ACTION ITEM
From the data underneath, reproduce exactly the stretch that begins at the line with "Definition with_failure (g" and ends after the line with "consecutive_connect_failures := count;".

RECORD SET
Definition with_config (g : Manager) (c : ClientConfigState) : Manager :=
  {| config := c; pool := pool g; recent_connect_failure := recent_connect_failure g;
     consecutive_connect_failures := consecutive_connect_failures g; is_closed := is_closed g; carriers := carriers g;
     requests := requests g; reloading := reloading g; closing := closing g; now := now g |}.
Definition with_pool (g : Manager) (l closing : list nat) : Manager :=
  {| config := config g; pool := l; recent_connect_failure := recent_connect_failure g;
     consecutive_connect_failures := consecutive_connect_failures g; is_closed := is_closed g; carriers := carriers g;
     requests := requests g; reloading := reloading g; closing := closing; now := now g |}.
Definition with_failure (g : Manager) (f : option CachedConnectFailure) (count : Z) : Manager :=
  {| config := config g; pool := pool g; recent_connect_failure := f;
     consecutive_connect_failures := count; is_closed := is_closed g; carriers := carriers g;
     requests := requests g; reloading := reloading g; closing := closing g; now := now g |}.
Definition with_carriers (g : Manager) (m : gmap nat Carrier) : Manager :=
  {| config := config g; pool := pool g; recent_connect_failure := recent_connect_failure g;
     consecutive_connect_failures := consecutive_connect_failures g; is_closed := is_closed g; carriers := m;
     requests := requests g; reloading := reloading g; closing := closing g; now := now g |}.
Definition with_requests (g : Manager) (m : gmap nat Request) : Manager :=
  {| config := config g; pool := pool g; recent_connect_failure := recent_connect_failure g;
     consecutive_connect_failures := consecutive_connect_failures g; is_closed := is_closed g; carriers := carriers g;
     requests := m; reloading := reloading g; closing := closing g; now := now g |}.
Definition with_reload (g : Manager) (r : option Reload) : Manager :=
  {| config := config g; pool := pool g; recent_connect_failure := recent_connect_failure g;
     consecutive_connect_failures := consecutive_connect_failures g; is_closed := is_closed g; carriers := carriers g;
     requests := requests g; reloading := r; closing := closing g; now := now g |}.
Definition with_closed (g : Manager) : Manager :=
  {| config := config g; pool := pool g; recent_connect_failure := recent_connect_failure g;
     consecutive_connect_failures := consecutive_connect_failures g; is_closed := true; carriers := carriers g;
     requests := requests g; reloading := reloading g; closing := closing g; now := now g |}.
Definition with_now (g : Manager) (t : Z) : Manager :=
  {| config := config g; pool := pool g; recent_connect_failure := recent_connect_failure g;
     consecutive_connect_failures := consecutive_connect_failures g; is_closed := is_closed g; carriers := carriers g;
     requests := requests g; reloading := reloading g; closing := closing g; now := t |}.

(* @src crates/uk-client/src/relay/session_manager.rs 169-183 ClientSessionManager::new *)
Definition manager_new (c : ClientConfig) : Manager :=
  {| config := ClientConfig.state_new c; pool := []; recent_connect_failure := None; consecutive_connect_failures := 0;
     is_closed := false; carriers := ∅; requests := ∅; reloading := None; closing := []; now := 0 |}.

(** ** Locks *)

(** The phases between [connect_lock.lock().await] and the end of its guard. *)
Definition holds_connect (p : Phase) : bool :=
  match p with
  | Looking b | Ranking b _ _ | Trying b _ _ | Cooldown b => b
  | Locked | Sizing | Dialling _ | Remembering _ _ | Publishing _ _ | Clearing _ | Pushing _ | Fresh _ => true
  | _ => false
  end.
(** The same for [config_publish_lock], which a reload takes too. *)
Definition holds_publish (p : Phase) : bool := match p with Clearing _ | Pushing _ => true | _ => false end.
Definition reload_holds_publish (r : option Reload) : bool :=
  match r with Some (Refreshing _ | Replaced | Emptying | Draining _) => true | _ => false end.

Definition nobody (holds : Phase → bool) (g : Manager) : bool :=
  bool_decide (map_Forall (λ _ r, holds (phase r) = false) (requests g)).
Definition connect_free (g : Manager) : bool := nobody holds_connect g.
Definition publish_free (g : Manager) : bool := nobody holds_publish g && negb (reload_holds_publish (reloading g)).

EXERCISE RESPONSE
Definition with_failure (g : Manager) (f : option CachedConnectFailure) (count : Z) : Manager :=
  {| config := config g; pool := pool g; recent_connect_failure := f;
     consecutive_connect_failures := count; is_closed := is_closed g; carriers := carriers g;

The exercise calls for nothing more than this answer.